*** Data supplied

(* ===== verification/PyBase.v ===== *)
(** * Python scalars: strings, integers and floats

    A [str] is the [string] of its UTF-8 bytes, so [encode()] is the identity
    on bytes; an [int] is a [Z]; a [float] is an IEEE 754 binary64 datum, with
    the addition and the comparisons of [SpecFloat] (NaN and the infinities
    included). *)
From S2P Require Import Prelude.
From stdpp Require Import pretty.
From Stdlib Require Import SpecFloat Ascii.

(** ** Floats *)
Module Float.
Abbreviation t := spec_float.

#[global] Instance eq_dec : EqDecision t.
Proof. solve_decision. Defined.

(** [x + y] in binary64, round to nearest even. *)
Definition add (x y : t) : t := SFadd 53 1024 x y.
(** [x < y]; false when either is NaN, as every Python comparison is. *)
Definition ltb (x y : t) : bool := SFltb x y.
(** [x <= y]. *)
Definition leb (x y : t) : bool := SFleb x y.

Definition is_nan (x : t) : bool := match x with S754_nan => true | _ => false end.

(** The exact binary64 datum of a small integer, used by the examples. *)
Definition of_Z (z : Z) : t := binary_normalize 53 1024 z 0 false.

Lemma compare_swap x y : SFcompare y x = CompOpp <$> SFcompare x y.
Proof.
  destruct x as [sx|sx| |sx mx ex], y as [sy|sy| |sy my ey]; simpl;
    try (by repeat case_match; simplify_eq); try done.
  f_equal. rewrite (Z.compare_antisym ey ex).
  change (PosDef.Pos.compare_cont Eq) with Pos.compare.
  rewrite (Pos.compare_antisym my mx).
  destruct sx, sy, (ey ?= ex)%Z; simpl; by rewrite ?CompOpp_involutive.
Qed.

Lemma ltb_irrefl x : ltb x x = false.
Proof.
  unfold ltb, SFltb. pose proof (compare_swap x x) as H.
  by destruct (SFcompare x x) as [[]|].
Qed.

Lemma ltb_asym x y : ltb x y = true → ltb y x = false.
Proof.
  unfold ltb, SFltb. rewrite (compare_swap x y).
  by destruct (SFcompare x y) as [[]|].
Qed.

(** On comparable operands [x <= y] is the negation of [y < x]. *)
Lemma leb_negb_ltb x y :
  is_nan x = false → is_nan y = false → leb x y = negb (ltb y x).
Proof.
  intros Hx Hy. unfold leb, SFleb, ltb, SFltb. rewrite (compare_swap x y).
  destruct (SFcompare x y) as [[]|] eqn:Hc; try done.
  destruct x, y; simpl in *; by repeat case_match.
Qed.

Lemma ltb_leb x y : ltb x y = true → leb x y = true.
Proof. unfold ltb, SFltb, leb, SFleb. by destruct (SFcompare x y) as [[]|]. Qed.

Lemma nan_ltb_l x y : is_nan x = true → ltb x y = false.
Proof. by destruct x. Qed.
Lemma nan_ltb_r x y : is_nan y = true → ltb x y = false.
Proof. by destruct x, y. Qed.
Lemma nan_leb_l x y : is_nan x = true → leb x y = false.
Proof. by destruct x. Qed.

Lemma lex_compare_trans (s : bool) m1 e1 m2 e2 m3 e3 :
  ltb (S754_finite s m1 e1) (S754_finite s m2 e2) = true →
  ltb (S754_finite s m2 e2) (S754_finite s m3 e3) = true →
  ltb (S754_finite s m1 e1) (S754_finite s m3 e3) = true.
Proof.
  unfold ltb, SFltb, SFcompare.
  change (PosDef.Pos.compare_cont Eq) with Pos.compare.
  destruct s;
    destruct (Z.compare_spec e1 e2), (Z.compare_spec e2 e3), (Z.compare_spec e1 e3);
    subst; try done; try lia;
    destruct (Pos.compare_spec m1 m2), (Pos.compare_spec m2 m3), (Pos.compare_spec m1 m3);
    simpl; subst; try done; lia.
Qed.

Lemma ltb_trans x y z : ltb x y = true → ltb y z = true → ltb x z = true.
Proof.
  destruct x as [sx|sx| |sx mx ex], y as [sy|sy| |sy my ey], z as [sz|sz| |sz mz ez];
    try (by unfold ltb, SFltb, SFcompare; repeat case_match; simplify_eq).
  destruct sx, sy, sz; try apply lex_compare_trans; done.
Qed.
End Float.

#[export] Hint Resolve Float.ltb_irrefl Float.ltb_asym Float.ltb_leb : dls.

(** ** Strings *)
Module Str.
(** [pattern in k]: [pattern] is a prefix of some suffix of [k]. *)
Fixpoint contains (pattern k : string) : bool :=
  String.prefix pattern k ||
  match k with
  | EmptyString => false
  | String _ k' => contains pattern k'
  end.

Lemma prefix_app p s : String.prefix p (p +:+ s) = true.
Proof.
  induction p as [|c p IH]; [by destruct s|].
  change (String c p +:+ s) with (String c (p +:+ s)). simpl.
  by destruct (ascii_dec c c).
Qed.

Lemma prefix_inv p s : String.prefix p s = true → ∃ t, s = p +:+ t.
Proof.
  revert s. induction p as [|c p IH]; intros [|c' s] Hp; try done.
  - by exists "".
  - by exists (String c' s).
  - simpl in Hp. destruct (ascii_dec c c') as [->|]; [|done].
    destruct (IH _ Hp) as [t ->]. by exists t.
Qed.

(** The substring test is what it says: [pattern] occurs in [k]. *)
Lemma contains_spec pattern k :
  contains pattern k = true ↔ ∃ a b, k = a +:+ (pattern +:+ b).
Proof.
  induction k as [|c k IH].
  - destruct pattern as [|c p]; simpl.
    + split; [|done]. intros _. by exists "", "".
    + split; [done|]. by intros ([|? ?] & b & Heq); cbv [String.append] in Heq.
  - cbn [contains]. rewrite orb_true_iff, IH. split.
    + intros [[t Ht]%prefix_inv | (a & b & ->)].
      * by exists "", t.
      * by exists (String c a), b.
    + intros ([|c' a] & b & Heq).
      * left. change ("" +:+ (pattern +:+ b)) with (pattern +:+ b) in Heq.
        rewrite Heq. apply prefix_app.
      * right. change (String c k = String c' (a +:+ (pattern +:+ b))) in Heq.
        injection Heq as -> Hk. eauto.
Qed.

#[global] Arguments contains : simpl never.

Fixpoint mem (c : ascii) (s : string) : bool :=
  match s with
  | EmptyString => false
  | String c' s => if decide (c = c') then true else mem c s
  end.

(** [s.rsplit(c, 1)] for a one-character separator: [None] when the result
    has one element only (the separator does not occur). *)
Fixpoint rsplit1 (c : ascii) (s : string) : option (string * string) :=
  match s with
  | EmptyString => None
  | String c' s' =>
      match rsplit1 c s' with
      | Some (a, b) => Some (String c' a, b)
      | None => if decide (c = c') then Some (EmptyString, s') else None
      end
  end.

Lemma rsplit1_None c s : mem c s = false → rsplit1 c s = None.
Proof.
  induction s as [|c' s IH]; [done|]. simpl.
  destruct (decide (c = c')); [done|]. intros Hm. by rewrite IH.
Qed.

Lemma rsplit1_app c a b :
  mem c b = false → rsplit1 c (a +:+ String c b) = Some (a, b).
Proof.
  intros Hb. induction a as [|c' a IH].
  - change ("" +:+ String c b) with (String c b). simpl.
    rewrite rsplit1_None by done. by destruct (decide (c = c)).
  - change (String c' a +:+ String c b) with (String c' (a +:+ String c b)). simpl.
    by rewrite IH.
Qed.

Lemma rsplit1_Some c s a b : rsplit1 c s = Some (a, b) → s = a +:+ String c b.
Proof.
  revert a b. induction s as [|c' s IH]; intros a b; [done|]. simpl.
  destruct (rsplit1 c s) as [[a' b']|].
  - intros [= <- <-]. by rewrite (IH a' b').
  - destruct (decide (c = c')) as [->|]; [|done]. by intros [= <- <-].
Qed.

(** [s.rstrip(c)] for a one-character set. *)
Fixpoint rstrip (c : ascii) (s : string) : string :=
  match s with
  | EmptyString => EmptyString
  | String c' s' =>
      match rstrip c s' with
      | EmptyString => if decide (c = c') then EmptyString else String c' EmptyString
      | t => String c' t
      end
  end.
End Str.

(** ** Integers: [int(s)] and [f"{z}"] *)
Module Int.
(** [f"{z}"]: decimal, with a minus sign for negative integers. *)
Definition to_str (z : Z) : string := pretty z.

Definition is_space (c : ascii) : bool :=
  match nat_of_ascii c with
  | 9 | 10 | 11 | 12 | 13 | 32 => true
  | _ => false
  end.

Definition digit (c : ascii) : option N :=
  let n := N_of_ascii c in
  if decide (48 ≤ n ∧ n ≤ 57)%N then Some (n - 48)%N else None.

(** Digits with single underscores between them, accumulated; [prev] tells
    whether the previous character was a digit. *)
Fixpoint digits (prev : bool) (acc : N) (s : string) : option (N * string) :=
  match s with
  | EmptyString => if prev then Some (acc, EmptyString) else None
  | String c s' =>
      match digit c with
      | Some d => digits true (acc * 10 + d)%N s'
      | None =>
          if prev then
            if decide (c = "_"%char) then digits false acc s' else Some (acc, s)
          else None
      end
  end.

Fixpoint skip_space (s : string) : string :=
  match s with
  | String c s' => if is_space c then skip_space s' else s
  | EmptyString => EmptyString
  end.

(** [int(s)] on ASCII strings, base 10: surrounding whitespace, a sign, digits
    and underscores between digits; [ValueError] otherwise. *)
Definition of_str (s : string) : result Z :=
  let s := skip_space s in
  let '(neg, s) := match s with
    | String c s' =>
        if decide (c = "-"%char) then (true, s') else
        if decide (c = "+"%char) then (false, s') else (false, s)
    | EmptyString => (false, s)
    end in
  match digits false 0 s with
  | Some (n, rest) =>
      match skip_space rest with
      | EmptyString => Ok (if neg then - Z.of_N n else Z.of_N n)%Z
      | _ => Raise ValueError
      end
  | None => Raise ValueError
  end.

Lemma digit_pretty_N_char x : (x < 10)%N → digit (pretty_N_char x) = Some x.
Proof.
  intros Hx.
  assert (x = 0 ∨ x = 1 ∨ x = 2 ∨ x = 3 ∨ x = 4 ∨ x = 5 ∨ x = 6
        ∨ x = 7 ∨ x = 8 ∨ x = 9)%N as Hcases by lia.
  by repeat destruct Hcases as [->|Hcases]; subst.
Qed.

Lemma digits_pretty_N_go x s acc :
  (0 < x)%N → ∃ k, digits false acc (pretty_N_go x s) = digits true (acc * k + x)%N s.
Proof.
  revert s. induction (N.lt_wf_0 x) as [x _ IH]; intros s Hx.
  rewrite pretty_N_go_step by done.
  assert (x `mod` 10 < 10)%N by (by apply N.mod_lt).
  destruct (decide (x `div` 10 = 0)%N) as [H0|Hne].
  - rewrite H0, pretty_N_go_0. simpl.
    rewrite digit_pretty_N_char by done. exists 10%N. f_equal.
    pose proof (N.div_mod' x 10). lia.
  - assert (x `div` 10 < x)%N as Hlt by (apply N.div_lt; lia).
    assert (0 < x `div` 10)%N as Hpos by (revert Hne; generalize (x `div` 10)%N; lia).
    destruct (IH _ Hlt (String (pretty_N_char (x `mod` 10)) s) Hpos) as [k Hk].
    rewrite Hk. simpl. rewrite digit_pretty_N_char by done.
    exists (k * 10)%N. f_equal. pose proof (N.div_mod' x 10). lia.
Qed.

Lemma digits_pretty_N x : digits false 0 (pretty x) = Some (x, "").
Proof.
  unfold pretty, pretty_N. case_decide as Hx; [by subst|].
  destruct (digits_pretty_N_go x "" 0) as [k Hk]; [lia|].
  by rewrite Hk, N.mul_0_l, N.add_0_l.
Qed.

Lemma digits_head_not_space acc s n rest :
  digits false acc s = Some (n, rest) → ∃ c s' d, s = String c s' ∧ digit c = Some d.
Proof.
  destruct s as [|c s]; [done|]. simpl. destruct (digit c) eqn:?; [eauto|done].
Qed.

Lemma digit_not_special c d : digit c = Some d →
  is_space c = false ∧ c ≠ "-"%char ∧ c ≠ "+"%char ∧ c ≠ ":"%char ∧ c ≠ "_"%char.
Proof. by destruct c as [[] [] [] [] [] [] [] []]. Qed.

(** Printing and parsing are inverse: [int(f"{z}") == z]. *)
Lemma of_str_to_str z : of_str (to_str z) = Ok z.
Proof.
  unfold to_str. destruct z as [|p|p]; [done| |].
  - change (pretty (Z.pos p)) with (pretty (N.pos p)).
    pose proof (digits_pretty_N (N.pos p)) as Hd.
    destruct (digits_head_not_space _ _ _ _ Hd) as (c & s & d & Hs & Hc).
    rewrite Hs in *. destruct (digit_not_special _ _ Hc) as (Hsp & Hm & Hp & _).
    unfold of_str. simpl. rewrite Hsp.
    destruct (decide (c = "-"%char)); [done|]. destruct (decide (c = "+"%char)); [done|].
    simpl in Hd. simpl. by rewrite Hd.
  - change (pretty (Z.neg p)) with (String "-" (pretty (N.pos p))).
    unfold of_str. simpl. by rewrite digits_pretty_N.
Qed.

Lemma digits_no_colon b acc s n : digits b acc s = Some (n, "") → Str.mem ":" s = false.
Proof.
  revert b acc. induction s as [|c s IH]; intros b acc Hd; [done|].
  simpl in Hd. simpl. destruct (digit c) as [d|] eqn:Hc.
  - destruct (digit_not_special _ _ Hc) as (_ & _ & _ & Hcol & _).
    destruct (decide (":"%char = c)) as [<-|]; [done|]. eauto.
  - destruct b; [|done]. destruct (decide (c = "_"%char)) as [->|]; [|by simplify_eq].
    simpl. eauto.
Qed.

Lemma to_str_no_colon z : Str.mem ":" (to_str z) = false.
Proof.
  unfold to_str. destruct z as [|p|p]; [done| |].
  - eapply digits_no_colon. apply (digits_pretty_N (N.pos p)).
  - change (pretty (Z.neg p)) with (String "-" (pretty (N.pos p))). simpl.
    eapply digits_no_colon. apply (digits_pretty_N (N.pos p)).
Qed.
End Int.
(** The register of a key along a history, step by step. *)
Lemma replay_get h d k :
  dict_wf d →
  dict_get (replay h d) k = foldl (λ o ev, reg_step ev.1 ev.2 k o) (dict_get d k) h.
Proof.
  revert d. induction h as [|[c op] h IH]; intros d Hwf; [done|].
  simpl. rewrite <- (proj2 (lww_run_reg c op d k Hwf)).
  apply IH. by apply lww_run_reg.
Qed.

******

--- Problem to work on ---
Give only a number, namely how many lines in the entries above hold the word "underscores".

--- The answer ---
2